[[ Excerpted data, beginning ]]
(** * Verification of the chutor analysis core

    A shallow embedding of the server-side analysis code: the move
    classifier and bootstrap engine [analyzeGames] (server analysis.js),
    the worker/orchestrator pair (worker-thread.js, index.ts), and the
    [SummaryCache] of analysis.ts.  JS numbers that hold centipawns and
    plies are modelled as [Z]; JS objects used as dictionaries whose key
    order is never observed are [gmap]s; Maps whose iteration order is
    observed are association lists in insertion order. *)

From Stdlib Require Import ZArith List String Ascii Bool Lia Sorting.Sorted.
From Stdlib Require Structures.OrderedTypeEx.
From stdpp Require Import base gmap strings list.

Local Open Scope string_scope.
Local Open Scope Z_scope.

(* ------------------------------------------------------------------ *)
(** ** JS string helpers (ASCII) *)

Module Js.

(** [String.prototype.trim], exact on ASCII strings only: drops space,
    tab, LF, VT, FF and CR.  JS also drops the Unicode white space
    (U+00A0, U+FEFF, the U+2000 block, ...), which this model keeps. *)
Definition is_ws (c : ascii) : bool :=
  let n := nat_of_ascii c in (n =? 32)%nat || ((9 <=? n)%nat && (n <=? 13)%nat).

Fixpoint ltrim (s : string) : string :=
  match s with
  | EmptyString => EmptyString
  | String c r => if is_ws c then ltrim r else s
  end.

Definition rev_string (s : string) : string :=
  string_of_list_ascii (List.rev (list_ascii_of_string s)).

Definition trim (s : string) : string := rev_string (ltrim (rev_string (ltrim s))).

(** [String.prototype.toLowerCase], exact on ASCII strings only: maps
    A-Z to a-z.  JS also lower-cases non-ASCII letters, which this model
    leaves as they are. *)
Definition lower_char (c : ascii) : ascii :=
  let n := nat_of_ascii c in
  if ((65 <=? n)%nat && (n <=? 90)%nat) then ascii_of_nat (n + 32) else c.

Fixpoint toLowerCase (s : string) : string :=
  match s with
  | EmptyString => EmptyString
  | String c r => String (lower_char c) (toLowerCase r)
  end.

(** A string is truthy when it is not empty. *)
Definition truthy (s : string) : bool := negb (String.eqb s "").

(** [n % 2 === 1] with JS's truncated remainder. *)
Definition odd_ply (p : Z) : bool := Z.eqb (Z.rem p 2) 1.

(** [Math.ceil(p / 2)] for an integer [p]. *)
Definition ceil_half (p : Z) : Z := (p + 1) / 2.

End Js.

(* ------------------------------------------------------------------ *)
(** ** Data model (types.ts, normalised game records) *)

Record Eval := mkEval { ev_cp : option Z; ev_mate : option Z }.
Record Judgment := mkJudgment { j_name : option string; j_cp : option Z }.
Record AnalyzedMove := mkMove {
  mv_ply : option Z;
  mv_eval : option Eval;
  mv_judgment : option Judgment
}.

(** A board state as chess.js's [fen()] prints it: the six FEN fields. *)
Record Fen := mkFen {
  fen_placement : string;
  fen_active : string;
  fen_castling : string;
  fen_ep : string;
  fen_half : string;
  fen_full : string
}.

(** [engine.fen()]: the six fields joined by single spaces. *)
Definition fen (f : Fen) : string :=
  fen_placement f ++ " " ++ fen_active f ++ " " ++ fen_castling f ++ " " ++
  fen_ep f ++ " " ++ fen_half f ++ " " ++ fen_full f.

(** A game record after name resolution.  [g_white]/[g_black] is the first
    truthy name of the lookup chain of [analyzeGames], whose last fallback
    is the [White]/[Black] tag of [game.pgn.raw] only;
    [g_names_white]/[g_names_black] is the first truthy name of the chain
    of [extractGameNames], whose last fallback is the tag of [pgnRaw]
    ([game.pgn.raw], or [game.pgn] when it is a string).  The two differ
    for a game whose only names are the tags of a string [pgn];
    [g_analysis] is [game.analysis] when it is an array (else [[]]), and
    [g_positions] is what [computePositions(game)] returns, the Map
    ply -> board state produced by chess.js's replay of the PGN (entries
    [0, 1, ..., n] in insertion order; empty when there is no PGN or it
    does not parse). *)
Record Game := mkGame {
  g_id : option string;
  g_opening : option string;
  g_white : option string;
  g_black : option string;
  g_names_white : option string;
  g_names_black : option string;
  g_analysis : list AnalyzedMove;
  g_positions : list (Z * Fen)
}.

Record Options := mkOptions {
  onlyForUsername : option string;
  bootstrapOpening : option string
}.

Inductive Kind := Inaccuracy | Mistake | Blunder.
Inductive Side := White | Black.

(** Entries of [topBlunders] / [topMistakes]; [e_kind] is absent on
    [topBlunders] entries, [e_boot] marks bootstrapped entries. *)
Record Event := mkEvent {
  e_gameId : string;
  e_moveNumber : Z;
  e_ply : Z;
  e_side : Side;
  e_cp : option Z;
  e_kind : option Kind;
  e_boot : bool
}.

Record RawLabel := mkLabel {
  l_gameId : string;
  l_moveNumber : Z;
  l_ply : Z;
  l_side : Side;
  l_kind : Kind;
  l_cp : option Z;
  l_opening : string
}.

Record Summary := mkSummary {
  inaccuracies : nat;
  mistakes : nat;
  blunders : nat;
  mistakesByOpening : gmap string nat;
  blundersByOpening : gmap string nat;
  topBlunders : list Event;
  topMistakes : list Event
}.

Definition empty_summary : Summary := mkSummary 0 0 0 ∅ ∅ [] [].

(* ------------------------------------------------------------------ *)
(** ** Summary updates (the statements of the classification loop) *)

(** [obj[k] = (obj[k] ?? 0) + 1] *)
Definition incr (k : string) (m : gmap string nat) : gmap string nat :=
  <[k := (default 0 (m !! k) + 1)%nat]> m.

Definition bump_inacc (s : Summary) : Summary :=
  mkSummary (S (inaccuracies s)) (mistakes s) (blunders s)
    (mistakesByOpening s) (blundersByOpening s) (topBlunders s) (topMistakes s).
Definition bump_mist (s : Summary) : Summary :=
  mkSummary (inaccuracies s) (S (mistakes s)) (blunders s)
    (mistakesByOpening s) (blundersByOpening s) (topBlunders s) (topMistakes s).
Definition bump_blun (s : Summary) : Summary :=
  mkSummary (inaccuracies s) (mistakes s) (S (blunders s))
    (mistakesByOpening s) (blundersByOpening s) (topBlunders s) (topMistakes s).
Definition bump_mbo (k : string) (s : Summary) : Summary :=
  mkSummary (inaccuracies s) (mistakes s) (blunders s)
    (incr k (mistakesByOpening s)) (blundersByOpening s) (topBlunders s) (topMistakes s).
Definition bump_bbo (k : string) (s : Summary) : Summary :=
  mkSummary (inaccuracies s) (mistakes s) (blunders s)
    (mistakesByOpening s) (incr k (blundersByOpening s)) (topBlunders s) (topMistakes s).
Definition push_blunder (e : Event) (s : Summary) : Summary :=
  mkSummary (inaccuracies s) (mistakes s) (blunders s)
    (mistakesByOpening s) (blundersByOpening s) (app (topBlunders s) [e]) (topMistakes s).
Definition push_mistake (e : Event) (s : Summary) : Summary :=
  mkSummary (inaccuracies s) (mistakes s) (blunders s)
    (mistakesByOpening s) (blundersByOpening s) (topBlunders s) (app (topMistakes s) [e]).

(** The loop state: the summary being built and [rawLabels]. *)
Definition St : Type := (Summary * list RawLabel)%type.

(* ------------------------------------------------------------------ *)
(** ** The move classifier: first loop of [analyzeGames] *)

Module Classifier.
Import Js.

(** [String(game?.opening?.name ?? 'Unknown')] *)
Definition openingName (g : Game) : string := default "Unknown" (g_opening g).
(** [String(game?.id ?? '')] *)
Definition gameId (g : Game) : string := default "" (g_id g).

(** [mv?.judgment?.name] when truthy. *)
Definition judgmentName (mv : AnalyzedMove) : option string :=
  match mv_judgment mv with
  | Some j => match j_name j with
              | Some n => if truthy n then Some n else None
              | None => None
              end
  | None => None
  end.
[[ Excerpted data, end ]]
[[ Excerpted data, beginning ]]
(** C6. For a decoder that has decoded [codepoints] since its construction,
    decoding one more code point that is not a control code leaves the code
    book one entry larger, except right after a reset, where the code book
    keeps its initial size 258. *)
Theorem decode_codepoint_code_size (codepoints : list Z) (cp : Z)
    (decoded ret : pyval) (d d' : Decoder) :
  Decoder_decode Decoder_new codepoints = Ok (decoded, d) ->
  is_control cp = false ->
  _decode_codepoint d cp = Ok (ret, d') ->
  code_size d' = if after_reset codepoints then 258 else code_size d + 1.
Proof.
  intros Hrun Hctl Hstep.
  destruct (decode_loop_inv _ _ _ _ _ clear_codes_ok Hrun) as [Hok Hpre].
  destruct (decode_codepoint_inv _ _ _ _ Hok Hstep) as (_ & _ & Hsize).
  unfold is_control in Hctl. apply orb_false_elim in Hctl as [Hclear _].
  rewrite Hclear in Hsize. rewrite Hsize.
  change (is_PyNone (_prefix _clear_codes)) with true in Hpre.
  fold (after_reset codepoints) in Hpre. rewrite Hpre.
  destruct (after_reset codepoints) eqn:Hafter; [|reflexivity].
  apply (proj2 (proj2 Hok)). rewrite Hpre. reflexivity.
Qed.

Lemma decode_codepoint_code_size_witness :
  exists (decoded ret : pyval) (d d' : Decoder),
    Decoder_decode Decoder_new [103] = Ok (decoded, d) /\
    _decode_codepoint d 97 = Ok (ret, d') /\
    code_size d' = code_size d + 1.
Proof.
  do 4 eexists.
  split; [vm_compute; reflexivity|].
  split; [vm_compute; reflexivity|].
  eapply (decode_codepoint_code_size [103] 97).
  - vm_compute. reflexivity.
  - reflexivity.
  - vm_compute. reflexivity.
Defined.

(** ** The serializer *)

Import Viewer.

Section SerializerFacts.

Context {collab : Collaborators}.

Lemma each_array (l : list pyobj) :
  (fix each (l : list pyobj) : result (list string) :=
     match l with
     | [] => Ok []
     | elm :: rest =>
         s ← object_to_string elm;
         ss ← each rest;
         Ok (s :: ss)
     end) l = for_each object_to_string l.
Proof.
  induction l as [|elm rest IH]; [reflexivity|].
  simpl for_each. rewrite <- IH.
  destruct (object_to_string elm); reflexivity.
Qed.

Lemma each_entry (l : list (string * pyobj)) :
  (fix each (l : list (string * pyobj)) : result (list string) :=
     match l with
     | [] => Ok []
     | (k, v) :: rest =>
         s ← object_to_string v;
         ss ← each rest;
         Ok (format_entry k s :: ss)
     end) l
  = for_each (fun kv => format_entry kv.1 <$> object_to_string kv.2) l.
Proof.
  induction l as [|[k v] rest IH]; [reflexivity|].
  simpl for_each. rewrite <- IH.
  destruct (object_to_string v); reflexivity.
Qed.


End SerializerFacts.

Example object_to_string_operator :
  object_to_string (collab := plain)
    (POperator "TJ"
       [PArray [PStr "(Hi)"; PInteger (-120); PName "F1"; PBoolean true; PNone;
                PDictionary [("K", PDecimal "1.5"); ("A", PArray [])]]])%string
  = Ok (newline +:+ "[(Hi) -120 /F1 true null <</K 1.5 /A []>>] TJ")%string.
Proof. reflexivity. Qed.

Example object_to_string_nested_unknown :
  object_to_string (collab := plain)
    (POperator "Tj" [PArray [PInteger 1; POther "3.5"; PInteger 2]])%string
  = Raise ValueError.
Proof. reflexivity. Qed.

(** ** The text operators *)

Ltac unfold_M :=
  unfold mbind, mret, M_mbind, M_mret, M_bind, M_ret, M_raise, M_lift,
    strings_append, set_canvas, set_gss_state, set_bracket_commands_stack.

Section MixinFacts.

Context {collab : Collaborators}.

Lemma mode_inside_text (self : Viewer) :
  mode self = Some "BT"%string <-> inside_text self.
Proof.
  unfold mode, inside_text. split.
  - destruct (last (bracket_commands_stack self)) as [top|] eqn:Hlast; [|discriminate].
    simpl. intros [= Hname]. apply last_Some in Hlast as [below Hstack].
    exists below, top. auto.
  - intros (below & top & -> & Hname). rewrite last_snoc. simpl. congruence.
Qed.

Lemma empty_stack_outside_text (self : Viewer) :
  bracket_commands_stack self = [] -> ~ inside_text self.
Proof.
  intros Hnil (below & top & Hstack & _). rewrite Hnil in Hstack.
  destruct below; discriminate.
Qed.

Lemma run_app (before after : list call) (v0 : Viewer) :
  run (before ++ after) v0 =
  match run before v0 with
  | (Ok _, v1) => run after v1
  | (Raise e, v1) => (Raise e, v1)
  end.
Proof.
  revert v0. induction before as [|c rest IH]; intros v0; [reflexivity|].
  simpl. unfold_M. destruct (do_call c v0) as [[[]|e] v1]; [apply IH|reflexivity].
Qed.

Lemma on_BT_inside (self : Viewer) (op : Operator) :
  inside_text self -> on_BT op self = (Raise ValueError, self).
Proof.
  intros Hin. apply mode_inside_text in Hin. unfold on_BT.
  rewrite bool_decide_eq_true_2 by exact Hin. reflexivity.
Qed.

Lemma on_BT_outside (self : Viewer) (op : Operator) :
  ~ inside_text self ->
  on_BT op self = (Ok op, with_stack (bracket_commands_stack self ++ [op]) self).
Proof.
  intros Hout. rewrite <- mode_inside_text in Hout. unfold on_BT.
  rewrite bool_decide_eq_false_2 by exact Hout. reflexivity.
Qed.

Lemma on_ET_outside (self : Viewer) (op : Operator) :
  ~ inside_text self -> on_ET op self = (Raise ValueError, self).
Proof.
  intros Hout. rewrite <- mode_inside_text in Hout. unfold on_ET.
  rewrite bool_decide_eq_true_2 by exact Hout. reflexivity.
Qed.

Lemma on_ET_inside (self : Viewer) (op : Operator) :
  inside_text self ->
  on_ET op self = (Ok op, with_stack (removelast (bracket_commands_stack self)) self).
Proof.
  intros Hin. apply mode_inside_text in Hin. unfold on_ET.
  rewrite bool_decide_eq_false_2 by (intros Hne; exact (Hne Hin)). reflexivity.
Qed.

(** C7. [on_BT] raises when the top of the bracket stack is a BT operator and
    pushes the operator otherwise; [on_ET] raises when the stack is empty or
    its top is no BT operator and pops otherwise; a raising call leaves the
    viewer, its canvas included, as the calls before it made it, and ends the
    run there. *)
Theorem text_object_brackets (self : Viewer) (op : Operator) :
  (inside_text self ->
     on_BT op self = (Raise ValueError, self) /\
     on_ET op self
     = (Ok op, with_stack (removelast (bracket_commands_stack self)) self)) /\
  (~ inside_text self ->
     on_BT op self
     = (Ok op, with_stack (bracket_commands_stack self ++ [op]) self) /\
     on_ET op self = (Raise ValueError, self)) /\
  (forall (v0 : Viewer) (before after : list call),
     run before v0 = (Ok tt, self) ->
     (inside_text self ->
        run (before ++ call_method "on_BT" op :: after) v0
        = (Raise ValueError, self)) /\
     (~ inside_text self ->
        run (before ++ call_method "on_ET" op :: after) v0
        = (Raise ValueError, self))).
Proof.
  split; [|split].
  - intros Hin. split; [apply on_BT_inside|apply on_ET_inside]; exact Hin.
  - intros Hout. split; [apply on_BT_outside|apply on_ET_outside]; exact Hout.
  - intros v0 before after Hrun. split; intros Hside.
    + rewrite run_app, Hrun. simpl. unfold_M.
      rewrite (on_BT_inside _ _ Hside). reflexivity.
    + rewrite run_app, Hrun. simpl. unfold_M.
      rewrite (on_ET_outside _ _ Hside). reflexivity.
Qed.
[[ Excerpted data, end ]]
[[ Excerpted data, beginning ]]
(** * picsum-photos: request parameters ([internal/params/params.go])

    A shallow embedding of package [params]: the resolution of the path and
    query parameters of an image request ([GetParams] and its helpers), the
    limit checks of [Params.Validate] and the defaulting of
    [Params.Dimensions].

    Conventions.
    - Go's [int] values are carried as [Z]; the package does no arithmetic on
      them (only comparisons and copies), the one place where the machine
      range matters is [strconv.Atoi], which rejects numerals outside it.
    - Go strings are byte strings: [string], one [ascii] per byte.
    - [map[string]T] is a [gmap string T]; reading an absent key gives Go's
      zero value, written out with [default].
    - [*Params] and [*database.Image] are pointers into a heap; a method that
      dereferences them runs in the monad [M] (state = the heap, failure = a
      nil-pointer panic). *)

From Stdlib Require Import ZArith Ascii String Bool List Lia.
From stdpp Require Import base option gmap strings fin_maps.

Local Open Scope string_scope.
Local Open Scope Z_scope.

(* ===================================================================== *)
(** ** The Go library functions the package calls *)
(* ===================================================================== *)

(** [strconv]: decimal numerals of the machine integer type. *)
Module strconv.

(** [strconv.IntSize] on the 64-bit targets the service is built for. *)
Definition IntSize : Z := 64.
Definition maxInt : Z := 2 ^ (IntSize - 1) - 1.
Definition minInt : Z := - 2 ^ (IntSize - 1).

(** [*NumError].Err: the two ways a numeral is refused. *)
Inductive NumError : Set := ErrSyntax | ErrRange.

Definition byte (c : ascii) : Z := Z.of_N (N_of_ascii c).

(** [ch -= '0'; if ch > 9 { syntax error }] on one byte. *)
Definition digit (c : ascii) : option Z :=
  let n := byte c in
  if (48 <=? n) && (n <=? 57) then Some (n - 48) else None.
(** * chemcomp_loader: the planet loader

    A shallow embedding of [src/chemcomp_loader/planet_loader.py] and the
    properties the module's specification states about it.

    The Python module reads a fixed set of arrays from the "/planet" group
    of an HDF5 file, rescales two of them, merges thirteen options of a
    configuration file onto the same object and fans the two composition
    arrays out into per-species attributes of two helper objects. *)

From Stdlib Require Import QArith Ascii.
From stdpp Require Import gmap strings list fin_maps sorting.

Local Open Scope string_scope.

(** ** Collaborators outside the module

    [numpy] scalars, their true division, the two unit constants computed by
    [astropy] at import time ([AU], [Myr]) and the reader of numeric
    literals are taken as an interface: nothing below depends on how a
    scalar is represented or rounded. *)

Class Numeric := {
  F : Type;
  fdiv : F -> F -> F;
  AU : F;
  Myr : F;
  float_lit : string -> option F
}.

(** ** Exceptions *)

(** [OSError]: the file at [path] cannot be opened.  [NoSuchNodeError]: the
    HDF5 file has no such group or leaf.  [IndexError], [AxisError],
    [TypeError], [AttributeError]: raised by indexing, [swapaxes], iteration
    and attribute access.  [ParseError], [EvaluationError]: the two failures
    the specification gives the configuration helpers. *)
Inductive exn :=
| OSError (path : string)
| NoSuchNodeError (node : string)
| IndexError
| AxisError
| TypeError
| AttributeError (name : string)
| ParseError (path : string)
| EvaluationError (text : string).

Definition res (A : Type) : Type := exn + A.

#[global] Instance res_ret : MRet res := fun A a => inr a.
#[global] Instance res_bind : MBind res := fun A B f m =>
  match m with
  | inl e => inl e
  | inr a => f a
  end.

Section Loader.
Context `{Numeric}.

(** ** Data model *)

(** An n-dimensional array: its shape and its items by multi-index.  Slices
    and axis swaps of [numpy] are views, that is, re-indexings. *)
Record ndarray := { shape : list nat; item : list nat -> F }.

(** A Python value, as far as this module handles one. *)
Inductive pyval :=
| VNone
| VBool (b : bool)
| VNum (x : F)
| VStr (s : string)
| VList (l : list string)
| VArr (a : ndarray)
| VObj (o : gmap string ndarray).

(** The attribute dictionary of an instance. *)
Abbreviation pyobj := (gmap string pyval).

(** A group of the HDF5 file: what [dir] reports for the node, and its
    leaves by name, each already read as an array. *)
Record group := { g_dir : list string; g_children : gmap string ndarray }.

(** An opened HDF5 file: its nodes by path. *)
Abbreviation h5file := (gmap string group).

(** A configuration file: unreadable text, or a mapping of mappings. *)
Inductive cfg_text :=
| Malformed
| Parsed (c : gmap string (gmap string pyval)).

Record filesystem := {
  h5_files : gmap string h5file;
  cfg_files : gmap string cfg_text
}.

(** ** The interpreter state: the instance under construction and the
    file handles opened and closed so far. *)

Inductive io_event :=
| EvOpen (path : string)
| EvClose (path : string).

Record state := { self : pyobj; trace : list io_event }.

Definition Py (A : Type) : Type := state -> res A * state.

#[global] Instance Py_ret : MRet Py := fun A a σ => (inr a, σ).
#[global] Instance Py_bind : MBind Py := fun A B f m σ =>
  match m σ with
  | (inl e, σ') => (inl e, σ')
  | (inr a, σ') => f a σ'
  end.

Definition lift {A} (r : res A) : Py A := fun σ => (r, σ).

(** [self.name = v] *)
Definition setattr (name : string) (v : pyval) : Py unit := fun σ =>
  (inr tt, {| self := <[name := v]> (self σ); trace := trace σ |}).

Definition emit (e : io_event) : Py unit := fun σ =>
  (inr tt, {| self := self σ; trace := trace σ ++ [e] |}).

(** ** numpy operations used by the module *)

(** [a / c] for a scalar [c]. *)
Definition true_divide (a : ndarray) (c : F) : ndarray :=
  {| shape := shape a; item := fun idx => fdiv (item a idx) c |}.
[[ Excerpted data, end ]]
Problem
Give only the number of lines in the preceding data that include the word "strconv".

Answer box
4